Entries supplied:

(** [Registry.prototype._clearIndices] is reachable from outside the module
    and takes the object it works on from [this], so code outside can apply
    it to an object of its own: [Registry.prototype._clearIndices.call(o)].
    For an object [o] without accessor properties, whose [_indexNames] is the
    array [names] and whose other data properties are [props], every
    assignment [self[name] = CLEAR_CACHE] creates or overwrites a data
    property; the result is the data properties of [o] after the call. *)
Definition _clearIndices_on (names : list string) (props : gmap string jsval)
    : gmap string jsval :=
  foldl (λ props name, <[name := CLEAR_CACHE]> props) props names.

(** [Registry.prototype[method]] *)
Definition wrapped (c : invocation) : M retval :=
  modify (λ st, set_elements (orig c (elements st)).1 st) ;;
  _clearIndices ;;
  λ st, (Return (orig c (raw st)).2, set_raw (orig c (raw st)).1 st).

(** [this[method](args...)]: an own property shadows the prototype. *)
Definition invoke (c : invocation) : M retval := λ st,
  if decide (method_of c ∈ own_undefined st)
  then (Throw (NotAFunctionTypeError (method_of c)), st)
  else wrapped c st.

(** *** The constructor *)

(** The [config] argument; an absent field is [None] (or [false]), and an
    absent [config] is the record with every field absent. *)
Record config := Config {
  group : option (list string);
  index : option (list string);
  order : option (list string);
  initialSet : option (list T);
  immutable : bool
}.

(** lodash's [_.union]: the unique values of the arrays among its
    arguments, in order of first occurrence. *)
Fixpoint uniq (seen l : list string) : list string :=
  match l with
  | [] => []
  | x :: l' =>
      if decide (x ∈ seen) then uniq seen l' else x :: uniq (x :: seen) l'
  end.
Definition union (args : list (option (list string))) : list string :=
  uniq [] (concat (default [] <$> args)).

Definition Registry (cfg : config) : M unit :=
  modify (set_raw []) ;;
  do g <- _setupIndices (group cfg) inflectIndex groupBy_op;
  do i <- _setupIndices (index cfg) inflectIndex indexBy_op;
  do o <- _setupIndices (order cfg) inflectOrder sortBy_op;
  modify (set_indexNames (union [g; i; o])) ;;
  match initialSet cfg with
  | Some xs => invoke (Push xs) ;; ret tt
  | None => ret tt
  end ;;
  if immutable cfg then modify (set_own_undefined [push; splice])
  else ret tt.

(** The object before the constructor body runs. *)
Definition fresh : state := State [] [] ∅ [] [] [].

(** [new Registry(cfg)]: the instance, unless the constructor throws. *)
Definition new_Registry (cfg : config) : outcome state :=
  match Registry cfg fresh with
  | (Return _, st) => Return st
  | (Throw e, _) => Throw e
  end.

(** [Registry.prototype.toJSON] *)
Definition toJSON (st : state) : list T := raw st.

(** *** Clients *)

(** What code outside the module does with an instance: call a method, read
    a view, or assign a value to a view.  The value may be any value,
    [CLEAR_CACHE] included: the module does not export it, but
    [_clearIndices_on] hands it out. *)
Inductive event :=
  | Call (c : invocation)
  | Read (name : string)
  | Assign (name : string) (val : jsval).

Definition declared (name : string) (st : state) : Prop :=
  is_Some (accessors st !! name).

Definition step (e : event) (st : state) : state :=
  match e with
  | Call c => (invoke c st).2
  | Read name => (get name st).2
  | Assign name val => (put name val st).2
  end.

Definition client_event (e : event) (st : state) : Prop :=
  match e with
  | Call _ => True
  | Read name => declared name st
  | Assign name val => declared name st
  end.

Inductive reachable : state → Prop :=
  | reachable_new cfg st :
      new_Registry cfg = Return st → reachable st
  | reachable_step e st :
      reachable st → client_event e st → reachable (step e st).

Definition absent (c : jsval) : Prop := truthy c = false.

(** *** Specification-level definitions *)

(** What [_clearIndices] does to the accessor properties. *)
Definition invalidate (names : list string) (a : gmap string view)
    : gmap string view :=
  foldl (λ a name, alter (set_cache (JBool false)) name a) a names.

(** The value returned by a successful [_setupIndices]: [undefined] for
    empty [props], the public names otherwise. *)
Definition returned_names (ps : list string) (names : list string)
    : option (list string) :=
  match ps with [] => None | _ => Some names end.

(** What a successful [_setupIndices] does to the accessor properties. *)
Definition declare (inflect : string → string) (o : lodash_op)
    (ps : list string) (a : gmap string view) : gmap string view :=
  foldl (λ a p, <[inflect p := View o (pathGetter p) JUndefined]> a) a ps.

Definition declare_all (cfg : config) : gmap string view :=
  declare inflectOrder sortBy_op (default [] (order cfg))
    (declare inflectIndex indexBy_op (default [] (index cfg))
       (declare inflectIndex groupBy_op (default [] (group cfg)) ∅)).

(** A cache is either absent or holds the address of the object its builder
    returns on the current [raw]. *)
Definition cache_ok (st : state) (v : view) : Prop :=
  absent (cache v) ∨
  ∃ a, cache v = JObject (ViewAddr a) ∧
       heap st !! a = Some (run_op (op v) (raw st) (from v)).

Definition inflect_of (o : lodash_op) : string → string :=
  match o with
  | sortBy_op => inflectOrder
  | _ => inflectIndex
  end.

Record invariant (st : state) : Prop := {
  inv_mirror : elements st = raw st;
  inv_names : ∀ name, name ∈ _indexNames st ↔ declared name st;
  inv_cache : ∀ name v, accessors st !! name = Some v → cache_ok st v;
  inv_origin : ∀ name v, accessors st !! name = Some v →
    ∃ prop, name = inflect_of (op v) prop ∧ from v = pathGetter prop
}.

(** Two resolved keys tie when each is below the other. *)
Definition tie (f : T → V) (k : V) (r : T) : bool :=
  key_le (f r) k && key_le k (f r).

(** The public names derived from a configuration, in declaration order. *)
Definition declared_names (cfg : config) : list string :=
  (inflectIndex <$> default [] (group cfg)) ++
  (inflectIndex <$> default [] (index cfg)) ++
  (inflectOrder <$> default [] (order cfg)).

(** The instance returned by a constructor call that does not throw. *)
Definition constructed (cfg : config) : state :=
  State (default [] (initialSet cfg)) (default [] (initialSet cfg))
        (match initialSet cfg with
         | Some _ => invalidate (declared_names cfg) (declare_all cfg)
         | None => declare_all cfg
         end)
        (declared_names cfg)
        (if immutable cfg then [push; splice] else [])
        [].

(** *** Sequences of client events *)

(** The state after a sequence of events, each run to completion or to its
    [throw]. *)
Definition run (es : list event) (st : state) : state :=
  foldl (λ st e, step e st) st es.

Definition is_Read (e : event) : bool :=
  match e with
  | Read _ => true
  | _ => false
  end.

(** The number of reads among a sequence of events. *)
Definition count_reads (es : list event) : nat :=
  length (filter (λ e, is_Read e) es).

(** A sequence of client events, each admissible in the state it runs in. *)
Fixpoint client_events (es : list event) (st : state) : Prop :=
  match es with
  | [] => True
  | e :: es' => client_event e st ∧ client_events es' (step e st)
  end.

(** Events that call no wrapped method and do not write [CLEAR_CACHE]. *)
Definition non_mutating (e : event) : Prop :=
  match e with
  | Call _ => False
  | Read _ => True
  | Assign _ val => val ≠ CLEAR_CACHE
  end.

(** The value of an empty view of each kind. *)
Definition empty_view (o : lodash_op) : viewval :=
  match o with
  | groupBy_op => Grouped ∅
  | indexBy_op => Indexed ∅
  | sortBy_op => Ordered []
  end.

Problem details: Copy every line above in which the string "fresh" shows up.

Solution to this exercise:
Definition fresh : state := State [] [] ∅ [] [] [].
  match Registry cfg fresh with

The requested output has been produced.